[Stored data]
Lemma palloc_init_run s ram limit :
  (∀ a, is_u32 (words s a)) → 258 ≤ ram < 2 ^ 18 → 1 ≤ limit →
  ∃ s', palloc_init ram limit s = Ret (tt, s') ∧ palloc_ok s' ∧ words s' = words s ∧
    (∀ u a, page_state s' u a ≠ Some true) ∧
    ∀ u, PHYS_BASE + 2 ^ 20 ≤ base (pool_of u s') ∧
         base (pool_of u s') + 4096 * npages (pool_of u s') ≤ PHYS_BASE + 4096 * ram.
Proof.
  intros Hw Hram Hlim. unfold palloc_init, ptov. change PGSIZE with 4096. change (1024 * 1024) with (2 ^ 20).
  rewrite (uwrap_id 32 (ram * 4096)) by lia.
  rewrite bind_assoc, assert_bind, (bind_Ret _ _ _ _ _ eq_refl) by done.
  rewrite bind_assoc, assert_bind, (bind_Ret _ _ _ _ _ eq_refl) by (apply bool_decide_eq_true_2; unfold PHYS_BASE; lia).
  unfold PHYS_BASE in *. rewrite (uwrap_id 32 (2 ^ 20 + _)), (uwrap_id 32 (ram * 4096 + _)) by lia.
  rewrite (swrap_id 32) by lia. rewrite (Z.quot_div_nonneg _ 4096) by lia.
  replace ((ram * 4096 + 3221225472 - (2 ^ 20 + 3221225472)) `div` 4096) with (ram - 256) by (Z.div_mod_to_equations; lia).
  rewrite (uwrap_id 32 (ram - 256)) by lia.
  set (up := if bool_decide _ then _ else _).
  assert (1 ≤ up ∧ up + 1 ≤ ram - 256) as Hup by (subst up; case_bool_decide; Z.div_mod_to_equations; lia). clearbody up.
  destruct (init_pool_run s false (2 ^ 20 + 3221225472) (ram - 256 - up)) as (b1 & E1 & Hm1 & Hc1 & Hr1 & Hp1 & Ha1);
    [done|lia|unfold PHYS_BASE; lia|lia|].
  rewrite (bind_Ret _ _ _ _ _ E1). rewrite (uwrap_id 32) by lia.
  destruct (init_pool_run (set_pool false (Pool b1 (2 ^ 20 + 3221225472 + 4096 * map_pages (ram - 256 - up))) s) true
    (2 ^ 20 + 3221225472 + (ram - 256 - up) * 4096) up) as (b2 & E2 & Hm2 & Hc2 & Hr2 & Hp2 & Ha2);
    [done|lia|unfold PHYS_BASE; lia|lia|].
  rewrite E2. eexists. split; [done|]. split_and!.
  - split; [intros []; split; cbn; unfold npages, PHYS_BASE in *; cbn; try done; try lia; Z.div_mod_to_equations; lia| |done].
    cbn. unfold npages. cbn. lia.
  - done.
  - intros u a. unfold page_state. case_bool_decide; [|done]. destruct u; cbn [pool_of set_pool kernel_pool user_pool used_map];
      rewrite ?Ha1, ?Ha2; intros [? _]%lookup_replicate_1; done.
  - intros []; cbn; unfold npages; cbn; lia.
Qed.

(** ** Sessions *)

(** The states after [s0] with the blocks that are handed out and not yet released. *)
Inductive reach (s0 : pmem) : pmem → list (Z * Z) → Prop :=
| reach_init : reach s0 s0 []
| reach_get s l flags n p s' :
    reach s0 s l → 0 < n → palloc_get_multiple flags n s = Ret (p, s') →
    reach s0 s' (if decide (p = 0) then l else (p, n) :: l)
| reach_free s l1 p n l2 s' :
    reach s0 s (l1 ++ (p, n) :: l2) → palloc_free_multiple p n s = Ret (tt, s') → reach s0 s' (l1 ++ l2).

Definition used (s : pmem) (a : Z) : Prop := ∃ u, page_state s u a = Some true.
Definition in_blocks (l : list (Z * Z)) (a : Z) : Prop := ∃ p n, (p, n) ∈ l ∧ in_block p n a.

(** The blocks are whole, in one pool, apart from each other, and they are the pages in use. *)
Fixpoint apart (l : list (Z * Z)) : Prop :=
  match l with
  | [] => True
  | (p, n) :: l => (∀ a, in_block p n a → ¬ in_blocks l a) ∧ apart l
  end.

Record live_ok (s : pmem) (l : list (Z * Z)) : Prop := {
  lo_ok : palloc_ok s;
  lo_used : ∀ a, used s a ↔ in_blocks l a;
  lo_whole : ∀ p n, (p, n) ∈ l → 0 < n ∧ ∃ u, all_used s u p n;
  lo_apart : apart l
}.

* * *

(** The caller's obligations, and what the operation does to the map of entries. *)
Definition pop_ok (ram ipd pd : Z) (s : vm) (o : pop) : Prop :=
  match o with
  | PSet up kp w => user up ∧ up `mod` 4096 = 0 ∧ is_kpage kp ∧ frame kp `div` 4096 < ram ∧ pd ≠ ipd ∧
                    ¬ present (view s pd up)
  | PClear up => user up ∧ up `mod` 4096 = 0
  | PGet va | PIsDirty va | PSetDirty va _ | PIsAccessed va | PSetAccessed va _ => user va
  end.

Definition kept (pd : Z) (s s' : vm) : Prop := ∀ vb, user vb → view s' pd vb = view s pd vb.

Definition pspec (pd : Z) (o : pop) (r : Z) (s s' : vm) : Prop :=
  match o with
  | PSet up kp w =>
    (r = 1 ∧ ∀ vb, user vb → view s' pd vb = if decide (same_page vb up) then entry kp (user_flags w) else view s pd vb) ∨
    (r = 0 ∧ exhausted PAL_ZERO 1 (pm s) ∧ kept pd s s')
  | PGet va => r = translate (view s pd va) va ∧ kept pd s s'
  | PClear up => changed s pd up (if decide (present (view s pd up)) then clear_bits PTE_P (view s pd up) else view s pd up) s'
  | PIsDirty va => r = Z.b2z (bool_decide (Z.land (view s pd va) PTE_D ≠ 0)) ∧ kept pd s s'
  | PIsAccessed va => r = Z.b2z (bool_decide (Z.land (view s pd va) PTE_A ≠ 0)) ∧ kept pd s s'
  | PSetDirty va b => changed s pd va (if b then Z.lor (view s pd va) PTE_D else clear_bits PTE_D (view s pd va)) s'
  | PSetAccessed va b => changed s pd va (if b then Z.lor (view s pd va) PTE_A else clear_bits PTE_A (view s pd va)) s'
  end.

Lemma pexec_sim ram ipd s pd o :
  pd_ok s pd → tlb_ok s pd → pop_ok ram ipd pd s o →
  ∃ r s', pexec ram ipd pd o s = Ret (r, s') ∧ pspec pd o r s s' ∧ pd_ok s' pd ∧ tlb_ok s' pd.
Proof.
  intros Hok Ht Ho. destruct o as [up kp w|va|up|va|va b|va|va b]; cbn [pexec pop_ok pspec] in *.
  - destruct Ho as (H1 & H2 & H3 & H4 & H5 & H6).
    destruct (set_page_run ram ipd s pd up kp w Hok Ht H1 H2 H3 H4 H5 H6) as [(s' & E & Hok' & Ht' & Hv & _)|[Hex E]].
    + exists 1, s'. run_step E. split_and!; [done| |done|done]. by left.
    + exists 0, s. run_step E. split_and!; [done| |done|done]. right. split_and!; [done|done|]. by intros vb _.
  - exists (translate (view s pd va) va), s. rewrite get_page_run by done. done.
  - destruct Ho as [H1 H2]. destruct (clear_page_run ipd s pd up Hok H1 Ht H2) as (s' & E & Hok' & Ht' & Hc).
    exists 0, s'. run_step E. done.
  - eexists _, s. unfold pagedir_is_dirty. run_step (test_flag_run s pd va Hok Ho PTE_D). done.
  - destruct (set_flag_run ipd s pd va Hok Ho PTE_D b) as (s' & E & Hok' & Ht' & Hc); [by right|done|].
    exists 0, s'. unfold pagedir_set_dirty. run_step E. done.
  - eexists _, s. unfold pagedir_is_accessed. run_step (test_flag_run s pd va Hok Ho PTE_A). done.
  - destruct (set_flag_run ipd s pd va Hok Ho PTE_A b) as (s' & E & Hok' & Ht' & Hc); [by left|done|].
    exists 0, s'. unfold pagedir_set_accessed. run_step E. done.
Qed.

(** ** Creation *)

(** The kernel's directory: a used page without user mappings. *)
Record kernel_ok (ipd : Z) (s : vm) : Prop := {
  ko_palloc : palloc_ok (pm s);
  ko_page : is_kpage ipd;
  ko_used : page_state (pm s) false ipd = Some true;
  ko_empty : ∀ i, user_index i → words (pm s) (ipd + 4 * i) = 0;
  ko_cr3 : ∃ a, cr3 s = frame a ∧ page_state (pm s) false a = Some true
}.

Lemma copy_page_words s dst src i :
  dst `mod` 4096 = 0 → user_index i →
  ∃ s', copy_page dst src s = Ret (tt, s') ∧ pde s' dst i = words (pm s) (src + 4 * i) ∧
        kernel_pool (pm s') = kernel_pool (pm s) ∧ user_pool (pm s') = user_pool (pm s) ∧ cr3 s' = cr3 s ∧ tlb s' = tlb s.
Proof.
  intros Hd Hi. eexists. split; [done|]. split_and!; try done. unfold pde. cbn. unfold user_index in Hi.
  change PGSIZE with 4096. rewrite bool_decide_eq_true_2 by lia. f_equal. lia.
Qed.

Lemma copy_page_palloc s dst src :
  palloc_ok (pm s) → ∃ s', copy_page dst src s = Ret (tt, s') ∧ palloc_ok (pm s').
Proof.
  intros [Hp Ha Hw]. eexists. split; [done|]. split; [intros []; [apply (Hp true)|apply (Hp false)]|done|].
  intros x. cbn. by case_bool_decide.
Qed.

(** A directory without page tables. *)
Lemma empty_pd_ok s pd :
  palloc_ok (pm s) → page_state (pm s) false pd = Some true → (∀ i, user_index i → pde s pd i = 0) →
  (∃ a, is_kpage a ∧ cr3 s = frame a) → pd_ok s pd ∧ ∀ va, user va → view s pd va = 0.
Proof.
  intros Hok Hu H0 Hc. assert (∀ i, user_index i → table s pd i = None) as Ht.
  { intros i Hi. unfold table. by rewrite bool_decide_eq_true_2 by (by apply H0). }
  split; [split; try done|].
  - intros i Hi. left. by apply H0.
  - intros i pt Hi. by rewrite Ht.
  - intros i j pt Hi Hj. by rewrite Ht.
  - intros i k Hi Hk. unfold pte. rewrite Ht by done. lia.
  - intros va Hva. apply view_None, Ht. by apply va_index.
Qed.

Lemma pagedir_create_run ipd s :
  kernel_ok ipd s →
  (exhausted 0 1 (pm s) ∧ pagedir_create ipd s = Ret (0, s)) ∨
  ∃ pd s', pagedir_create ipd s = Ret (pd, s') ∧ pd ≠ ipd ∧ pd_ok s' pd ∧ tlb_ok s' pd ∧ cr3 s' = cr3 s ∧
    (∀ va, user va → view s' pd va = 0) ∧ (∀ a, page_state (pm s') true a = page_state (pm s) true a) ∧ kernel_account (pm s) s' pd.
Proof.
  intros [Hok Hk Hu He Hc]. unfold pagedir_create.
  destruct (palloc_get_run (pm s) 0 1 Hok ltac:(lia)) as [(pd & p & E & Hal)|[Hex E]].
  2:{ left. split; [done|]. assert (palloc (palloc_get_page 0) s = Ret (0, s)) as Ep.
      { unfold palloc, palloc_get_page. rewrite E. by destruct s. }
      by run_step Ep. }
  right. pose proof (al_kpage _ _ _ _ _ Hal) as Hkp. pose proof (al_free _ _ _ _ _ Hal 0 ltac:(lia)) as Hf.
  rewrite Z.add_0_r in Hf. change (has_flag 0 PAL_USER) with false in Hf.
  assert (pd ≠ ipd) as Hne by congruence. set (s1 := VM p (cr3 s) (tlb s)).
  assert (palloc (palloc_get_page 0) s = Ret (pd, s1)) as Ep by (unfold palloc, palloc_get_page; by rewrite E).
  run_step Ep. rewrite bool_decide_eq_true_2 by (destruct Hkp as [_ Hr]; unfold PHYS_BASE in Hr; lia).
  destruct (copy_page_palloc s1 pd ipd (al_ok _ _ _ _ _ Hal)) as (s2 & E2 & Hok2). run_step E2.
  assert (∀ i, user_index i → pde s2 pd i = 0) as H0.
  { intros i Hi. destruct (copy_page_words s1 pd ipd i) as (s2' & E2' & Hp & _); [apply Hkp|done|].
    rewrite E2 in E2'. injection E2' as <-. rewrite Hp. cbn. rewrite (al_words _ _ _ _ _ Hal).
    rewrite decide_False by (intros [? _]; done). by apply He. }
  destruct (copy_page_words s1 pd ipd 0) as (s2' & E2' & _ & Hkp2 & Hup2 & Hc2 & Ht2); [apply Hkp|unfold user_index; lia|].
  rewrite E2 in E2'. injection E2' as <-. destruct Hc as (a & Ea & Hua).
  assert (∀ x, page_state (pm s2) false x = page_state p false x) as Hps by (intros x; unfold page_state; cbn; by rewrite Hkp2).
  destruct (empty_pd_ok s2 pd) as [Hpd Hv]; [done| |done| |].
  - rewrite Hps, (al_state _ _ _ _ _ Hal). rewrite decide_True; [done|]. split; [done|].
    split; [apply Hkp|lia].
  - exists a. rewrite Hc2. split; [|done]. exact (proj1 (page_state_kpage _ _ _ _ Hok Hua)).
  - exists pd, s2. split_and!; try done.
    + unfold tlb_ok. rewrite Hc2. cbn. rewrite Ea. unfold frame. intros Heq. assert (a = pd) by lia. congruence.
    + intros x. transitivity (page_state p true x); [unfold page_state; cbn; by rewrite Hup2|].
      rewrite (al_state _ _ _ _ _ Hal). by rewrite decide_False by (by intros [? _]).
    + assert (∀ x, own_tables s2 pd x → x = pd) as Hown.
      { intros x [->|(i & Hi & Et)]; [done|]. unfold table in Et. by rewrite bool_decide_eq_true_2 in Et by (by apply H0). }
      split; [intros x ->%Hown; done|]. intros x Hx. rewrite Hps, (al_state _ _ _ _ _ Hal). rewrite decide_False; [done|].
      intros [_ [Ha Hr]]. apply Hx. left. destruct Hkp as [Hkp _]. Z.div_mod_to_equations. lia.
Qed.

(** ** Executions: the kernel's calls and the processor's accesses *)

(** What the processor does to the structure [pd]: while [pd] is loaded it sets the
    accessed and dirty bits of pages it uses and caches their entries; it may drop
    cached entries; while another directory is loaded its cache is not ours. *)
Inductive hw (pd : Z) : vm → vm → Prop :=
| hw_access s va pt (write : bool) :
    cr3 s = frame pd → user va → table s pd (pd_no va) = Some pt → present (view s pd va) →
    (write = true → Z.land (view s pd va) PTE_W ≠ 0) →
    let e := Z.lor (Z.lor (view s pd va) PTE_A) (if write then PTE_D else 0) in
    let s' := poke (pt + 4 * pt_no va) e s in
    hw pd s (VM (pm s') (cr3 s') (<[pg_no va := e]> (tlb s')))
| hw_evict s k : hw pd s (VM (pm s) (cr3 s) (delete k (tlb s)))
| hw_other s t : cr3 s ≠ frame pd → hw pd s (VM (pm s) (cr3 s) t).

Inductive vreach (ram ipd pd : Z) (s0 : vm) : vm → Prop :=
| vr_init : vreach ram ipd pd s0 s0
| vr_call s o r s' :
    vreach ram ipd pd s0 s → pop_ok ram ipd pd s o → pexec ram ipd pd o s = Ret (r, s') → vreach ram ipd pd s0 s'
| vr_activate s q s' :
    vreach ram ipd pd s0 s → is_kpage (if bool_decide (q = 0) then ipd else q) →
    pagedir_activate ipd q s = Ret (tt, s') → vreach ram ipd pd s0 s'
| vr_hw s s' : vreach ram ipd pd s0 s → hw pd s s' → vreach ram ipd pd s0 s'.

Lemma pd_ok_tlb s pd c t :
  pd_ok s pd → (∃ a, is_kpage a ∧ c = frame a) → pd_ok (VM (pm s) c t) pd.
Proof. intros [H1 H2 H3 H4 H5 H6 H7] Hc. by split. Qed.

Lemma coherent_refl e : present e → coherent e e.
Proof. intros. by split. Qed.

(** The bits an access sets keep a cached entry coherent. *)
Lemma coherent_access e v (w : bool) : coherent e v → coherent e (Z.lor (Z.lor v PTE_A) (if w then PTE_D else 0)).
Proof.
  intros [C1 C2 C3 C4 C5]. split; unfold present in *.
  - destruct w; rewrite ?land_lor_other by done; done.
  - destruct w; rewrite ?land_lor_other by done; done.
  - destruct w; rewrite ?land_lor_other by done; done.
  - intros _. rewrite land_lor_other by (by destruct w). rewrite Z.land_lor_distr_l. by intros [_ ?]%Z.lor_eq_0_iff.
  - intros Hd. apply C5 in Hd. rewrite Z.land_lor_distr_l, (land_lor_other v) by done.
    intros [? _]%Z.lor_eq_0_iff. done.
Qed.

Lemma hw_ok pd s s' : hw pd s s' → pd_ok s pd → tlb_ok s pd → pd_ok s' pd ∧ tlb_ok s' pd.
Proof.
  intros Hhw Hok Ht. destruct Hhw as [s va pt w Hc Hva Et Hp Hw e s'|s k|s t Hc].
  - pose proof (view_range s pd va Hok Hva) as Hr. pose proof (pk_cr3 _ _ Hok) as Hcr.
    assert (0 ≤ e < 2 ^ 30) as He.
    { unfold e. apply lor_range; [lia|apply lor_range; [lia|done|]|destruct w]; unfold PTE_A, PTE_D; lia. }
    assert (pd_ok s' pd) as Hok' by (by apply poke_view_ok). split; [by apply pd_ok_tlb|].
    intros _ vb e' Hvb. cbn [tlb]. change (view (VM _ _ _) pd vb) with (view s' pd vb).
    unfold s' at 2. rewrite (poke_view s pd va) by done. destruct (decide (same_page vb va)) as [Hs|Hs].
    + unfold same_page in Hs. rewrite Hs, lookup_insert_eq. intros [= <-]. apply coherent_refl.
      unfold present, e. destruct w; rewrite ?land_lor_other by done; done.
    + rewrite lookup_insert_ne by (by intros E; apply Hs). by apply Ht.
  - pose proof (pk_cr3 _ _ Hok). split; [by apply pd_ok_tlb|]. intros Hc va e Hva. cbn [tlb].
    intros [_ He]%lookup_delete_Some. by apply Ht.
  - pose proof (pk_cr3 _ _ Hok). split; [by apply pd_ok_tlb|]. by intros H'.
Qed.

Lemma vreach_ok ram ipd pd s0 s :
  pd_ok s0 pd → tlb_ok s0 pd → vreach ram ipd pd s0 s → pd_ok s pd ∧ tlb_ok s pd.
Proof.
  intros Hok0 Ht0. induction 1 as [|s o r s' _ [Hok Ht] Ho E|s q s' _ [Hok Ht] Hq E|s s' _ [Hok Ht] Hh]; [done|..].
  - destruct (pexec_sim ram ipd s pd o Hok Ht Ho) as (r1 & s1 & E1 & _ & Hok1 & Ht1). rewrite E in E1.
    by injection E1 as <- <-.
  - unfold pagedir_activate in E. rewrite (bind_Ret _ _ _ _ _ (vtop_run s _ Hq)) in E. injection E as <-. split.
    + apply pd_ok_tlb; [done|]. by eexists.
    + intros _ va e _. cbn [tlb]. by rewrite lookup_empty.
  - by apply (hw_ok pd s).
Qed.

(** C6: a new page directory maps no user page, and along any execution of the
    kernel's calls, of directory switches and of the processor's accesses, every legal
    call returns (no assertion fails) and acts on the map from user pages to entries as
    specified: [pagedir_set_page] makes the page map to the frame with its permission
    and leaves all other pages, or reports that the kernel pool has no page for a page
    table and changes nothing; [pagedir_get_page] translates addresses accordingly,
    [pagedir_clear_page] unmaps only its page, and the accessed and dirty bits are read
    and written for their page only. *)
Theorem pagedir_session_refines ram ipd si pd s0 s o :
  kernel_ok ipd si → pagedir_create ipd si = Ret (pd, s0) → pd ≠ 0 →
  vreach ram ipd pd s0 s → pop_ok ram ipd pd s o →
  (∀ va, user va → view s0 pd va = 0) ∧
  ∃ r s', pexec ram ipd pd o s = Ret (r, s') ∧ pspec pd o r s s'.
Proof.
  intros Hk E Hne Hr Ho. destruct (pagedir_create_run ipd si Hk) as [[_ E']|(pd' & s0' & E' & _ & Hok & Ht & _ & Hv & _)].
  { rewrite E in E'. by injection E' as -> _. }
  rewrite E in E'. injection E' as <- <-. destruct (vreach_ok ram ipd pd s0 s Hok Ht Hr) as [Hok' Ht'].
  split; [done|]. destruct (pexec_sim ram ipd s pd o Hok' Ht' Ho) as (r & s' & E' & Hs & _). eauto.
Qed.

• Exercise aim: Reproduce every line from the entries that holds the word "npages".

• Your response:
         base (pool_of u s') + 4096 * npages (pool_of u s') ≤ PHYS_BASE + 4096 * ram.
  - split; [intros []; split; cbn; unfold npages, PHYS_BASE in *; cbn; try done; try lia; Z.div_mod_to_equations; lia| |done].
    cbn. unfold npages. cbn. lia.
  - intros []; cbn; unfold npages; cbn; lia.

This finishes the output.